CVE-2026-8095 in Frontend File Manager Plugin
Summary
by MITRE • 06/28/2026
The Frontend File Manager Plugin plugin for WordPress is vulnerable to Authenticated Arbitrary File Deletion in versions up to and including 23.6. This is due to a case-sensitive bypass of the wpfm_dir_path parameter sanitization in the wpfm_file_meta_update AJAX handler, where supplying WPFM_DIR_PATH in uppercase evades the unset check and is normalized to wpfm_dir_path by sanitize_key() during update_post_meta(), allowing an attacker to overwrite the stored file path with an arbitrary filesystem path that is then passed directly to unlink() in delete_file_locally() without any directory containment validation. This makes it possible for authenticated attackers with Subscriber-level access to delete arbitrary files on the server, including sensitive files such as wp-config.php, potentially leading to full site takeover.
VulDB is the best source for vulnerability data and more expert information about this specific topic.
Analysis
by VulDB Data Team • 06/28/2026
The Frontend File Manager Plugin for WordPress presents a critical security vulnerability classified as authenticated arbitrary file deletion affecting versions up to and including 23.6. This flaw resides within the plugin's AJAX handler implementation and stems from insufficient input sanitization mechanisms that fail to properly validate user-supplied directory paths. The vulnerability specifically targets the wpfm_file_meta_update function where the wpfm_dir_path parameter undergoes inadequate validation before being processed. Attackers can exploit this weakness by crafting malicious requests that utilize uppercase WPFM_DIR_PATH instead of the expected lowercase wpfm_dir_path, thereby bypassing the intended unset check mechanism that was designed to prevent unauthorized path manipulation.
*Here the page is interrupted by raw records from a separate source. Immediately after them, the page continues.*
(** * Raft transport (storage/raft_transport.go)

    A shallow embedding of the raft transport: the sender facade
    ([SendAsync]), the per-destination outbound workers ([processQueue],
    with the node address resolution [resolveNodeID] it starts with) and
    the inbound dispatcher ([RaftMessage]).

    Goroutines are threads of a labelled transition system.  Every step is
    a deterministic function of the current state and of a label; the label
    names the thread that moves and carries what the environment decides
    at that point: which ready branch of a [select] is taken, and what a
    collaborator (the address resolver, gRPC, the stopper, a message
    handler) returns.  Channels and maps are heap objects shared by
    reference in the source; they are kept in one shared store and the
    threads hold their identifiers.  Log output is not part of the state. *)

From stdpp Require Import base decidable countable gmap list strings.
From Stdlib Require Import ZArith Lia.

(** ** Data model *)

Module roachpb.
(* roachpb.NodeID, StoreID and ReplicaID are int32, RangeID is int64;
   the transport only compares them. *)
Abbreviation NodeID := Z (only parsing).
Abbreviation StoreID := Z (only parsing).
Abbreviation ReplicaID := Z (only parsing).
Abbreviation RangeID := Z (only parsing).
End roachpb.

Record ReplicaDescriptor := {
  NodeID : roachpb.NodeID;
  StoreID : roachpb.StoreID;
  ReplicaID : roachpb.ReplicaID
}.

#[global] Instance ReplicaDescriptor_eq_dec : EqDecision ReplicaDescriptor.
Proof. solve_decision. Defined.

#[global] Instance ReplicaDescriptor_countable : Countable ReplicaDescriptor.
Proof.
  refine (inj_countable'
            (λ r, (NodeID r, StoreID r, ReplicaID r))
            (λ t, {| NodeID := t.1.1; StoreID := t.1.2; ReplicaID := t.2 |}) _).
  by intros [].
Defined.

Module raftpb.
(* raftpb.MessageType of etcd/raft. *)
Inductive MessageType :=
| MsgHup | MsgBeat | MsgProp | MsgApp | MsgAppResp | MsgVote | MsgVoteResp
| MsgSnap | MsgHeartbeat | MsgHeartbeatResp | MsgUnreachable | MsgSnapStatus
| MsgCheckQuorum | MsgTransferLeader | MsgTimeoutNow.

#[global] Instance MessageType_eq_dec : EqDecision MessageType.
Proof. solve_decision. Defined.

(* The payload is opaque to the transport; only [Type_] is inspected. *)
Record Message := { Type_ : MessageType; Term : Z; Index : Z }.

#[global] Instance Message_eq_dec : EqDecision Message.
Proof. solve_decision. Defined.
End raftpb.

Record RaftMessageRequest := {
  RangeID : roachpb.RangeID;
  FromReplica : ReplicaDescriptor;
  ToReplica : ReplicaDescriptor;
  Message : raftpb.Message
}.

#[global] Instance RaftMessageRequest_eq_dec : EqDecision RaftMessageRequest.
Proof. solve_decision. Defined.

(** Values of Go's [error] interface; [nil] is [None] of [option error]. *)
Inductive error :=
| ErrResolutionStopped (nodeID : roachpb.NodeID)
    (* "address resolution for %s stopped before completion" *)
| ErrNoStore (to from : ReplicaDescriptor)
    (* "unable to accept Raft message from %+v: no store registered for %+v" *)
| ErrExternal (msg : string).
    (* an error value made by a collaborator *)

#[global] Instance error_eq_dec : EqDecision error.
Proof. solve_decision. Defined.

(** [net.Addr], kept as its string form. *)
Abbreviation Addr := string (only parsing).

Record RaftSnapshotStatus := {
  Req : RaftMessageRequest;
  Err : option error
}.

Module time.
(* time.Duration counts nanoseconds. *)
Definition Second : Z := 1000000000.
Definition Minute : Z := 60 * Second.
End time.

Definition raftSendBufferSize : nat := 100.
Definition raftIdleTimeout : Z := time.Minute.

(** [errHandler] and [raftMessageHandler] are function values of the
    callers; each is known by a name and its invocations are observed. *)
Record RaftSender := { onError : nat }.

(** What the threads do that the outside can see, in the order it happens. *)
Inductive Obs :=
| ObsResolver (nodeID : roachpb.NodeID) (res : Addr + error)
    (* t.resolver(nodeID) returned res *)
| ObsSend (i : nat) (req : RaftMessageRequest) (err : option error)
    (* stream.Send(req) of worker i returned err *)
| ObsSnapshotStatus (i : nat) (st : RaftSnapshotStatus)
    (* st, put on SnapshotStatusChan by worker i, was received *)
| ObsOnError (h : nat) (err : option error) (to : ReplicaDescriptor)
    (* onError(err, to) was called on the handler named h *)
| ObsHandler (h : nat) (req : RaftMessageRequest) (err : option error).
    (* the message handler named h was called on req and returned err *)

(** The state shared by all goroutines: the three maps under
    [RaftTransport.mu], the channels they refer to, the two signals of the
    stopper, the clock and the package variable [InitialResolveBackoff]. *)
Record World := {
  handlers : gmap Z nat;
  queues : gmap bool (gmap ReplicaDescriptor nat);
  addrLookups : gmap Z nat;
  (* chan *RaftMessageRequest: the buffered messages, oldest first *)
  sendBuf : gmap nat (list RaftMessageRequest);
  (* chan struct{}: those that have been closed *)
  closedCh : gset nat;
  nextCh : nat;
  quiesced : bool;   (* Stopper.ShouldQuiesce() is closed *)
  stopped : bool;    (* Stopper.ShouldStop() is closed *)
  now : Z;
  InitialResolveBackoff : Z;
  trace : list Obs
}.

Definition set_handlers (f : gmap Z nat → gmap Z nat) (w : World) : World :=
  {| handlers := f (handlers w); queues := queues w;
     addrLookups := addrLookups w; sendBuf := sendBuf w;
     closedCh := closedCh w; nextCh := nextCh w; quiesced := quiesced w;
     stopped := stopped w; now := now w;
     InitialResolveBackoff := InitialResolveBackoff w; trace := trace w |}.

Definition set_queues
    (f : gmap bool (gmap ReplicaDescriptor nat) →
         gmap bool (gmap ReplicaDescriptor nat)) (w : World) : World :=
  {| handlers := handlers w; queues := f (queues w);
     addrLookups := addrLookups w; sendBuf := sendBuf w;
     closedCh := closedCh w; nextCh := nextCh w; quiesced := quiesced w;
     stopped := stopped w; now := now w;
     InitialResolveBackoff := InitialResolveBackoff w; trace := trace w |}.

Definition set_addrLookups (f : gmap Z nat → gmap Z nat) (w : World) : World :=
  {| handlers := handlers w; queues := queues w;
     addrLookups := f (addrLookups w); sendBuf := sendBuf w;
     closedCh := closedCh w; nextCh := nextCh w; quiesced := quiesced w;
     stopped := stopped w; now := now w;
     InitialResolveBackoff := InitialResolveBackoff w; trace := trace w |}.

Definition set_sendBuf
    (f : gmap nat (list RaftMessageRequest) →
         gmap nat (list RaftMessageRequest)) (w : World) : World :=
  {| handlers := handlers w; queues := queues w;
     addrLookups := addrLookups w; sendBuf := f (sendBuf w);
     closedCh := closedCh w; nextCh := nextCh w; quiesced := quiesced w;
     stopped := stopped w; now := now w;
     InitialResolveBackoff := InitialResolveBackoff w; trace := trace w |}.

Definition set_closedCh (f : gset nat → gset nat) (w : World) : World :=
  {| handlers := handlers w; queues := queues w;
     addrLookups := addrLookups w; sendBuf := sendBuf w;
     closedCh := f (closedCh w); nextCh := nextCh w; quiesced := quiesced w;
     stopped := stopped w; now := now w;
     InitialResolveBackoff := InitialResolveBackoff w; trace := trace w |}.

Definition set_nextCh (f : nat → nat) (w : World) : World :=
  {| handlers := handlers w; queues := queues w;
     addrLookups := addrLookups w; sendBuf := sendBuf w;
     closedCh := closedCh w; nextCh := f (nextCh w); quiesced := quiesced w;
     stopped := stopped w; now := now w;
     InitialResolveBackoff := InitialResolveBackoff w; trace := trace w |}.

Definition set_quiesced (b : bool) (w : World) : World :=
  {| handlers := handlers w; queues := queues w;
     addrLookups := addrLookups w; sendBuf := sendBuf w;
     closedCh := closedCh w; nextCh := nextCh w; quiesced := b;
     stopped := stopped w; now := now w;
     InitialResolveBackoff := InitialResolveBackoff w; trace := trace w |}.

Definition set_stopped (b : bool) (w : World) : World :=
  {| handlers := handlers w; queues := queues w;
     addrLookups := addrLookups w; sendBuf := sendBuf w;
     closedCh := closedCh w; nextCh := nextCh w; quiesced := quiesced w;
     stopped := b; now := now w;
     InitialResolveBackoff := InitialResolveBackoff w; trace := trace w |}.

Definition set_now (f : Z → Z) (w : World) : World :=
  {| handlers := handlers w; queues := queues w;
     addrLookups := addrLookups w; sendBuf := sendBuf w;
     closedCh := closedCh w; nextCh := nextCh w; quiesced := quiesced w;
     stopped := stopped w; now := f (now w);
     InitialResolveBackoff := InitialResolveBackoff w; trace := trace w |}.

Definition emit (o : Obs) (w : World) : World :=
  {| handlers := handlers w; queues := queues w;
     addrLookups := addrLookups w; sendBuf := sendBuf w;
     closedCh := closedCh w; nextCh := nextCh w; quiesced := quiesced w;
     stopped := stopped w; now := now w;
     InitialResolveBackoff := InitialResolveBackoff w;
     trace := trace w ++ [o] |}.

(** [NewRaftTransport]: empty maps; nothing has happened yet.  The
    transport is built with a non-nil rpc context (and so a stopper). *)
Definition NewRaftTransport : World :=
  {| handlers := ∅; queues := ∅; addrLookups := ∅; sendBuf := ∅;
     closedCh := ∅; nextCh := 0; quiesced := false; stopped := false;
     now := 0; InitialResolveBackoff := time.Second; trace := [] |}.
The technical exploitation occurs through a combination of parameter normalization and path handling flaws within WordPress's meta data update system. When an attacker supplies the uppercase parameter, it successfully evades the initial validation check but gets normalized to lowercase by sanitize_key() function during the update_post_meta() process. This normalization process creates a dangerous condition where the stored file path metadata becomes overwritten with arbitrary filesystem paths that were never properly validated against directory containment rules. The vulnerability leverages WordPress's core functionality while introducing an unexpected behavior that allows attackers to manipulate the intended file system operations.
The operational impact of this vulnerability extends beyond simple file deletion capabilities and represents a significant threat to overall system security. An authenticated attacker with Subscriber-level privileges can leverage this weakness to remove critical system files including wp-config.php, which contains database credentials and other sensitive configuration data. The consequences of such an attack include complete site compromise, data loss, and potential lateral movement within the hosting environment. The vulnerability essentially provides attackers with a direct path to execute arbitrary file deletion operations on the server, bypassing normal file system access controls that would typically prevent such actions.
This vulnerability aligns with CWE-22 (Improper Limitation of a Pathname to a Restricted Directory) and represents a classic case of insecure direct object reference where user input directly influences file system operations without proper containment validation. The attack pattern corresponds to techniques described in the MITRE ATT&CK framework under T1059 (Command and Scripting Interpreter) and T1486 (Data Encrypted for Ransom), as successful exploitation can lead to complete system compromise. Organizations using this plugin should immediately implement mitigations including plugin updates, role-based access controls, and monitoring of suspicious file deletion activities. The vulnerability demonstrates the critical importance of proper input validation and the potential consequences when sanitization mechanisms are bypassed through case-sensitive parameter handling.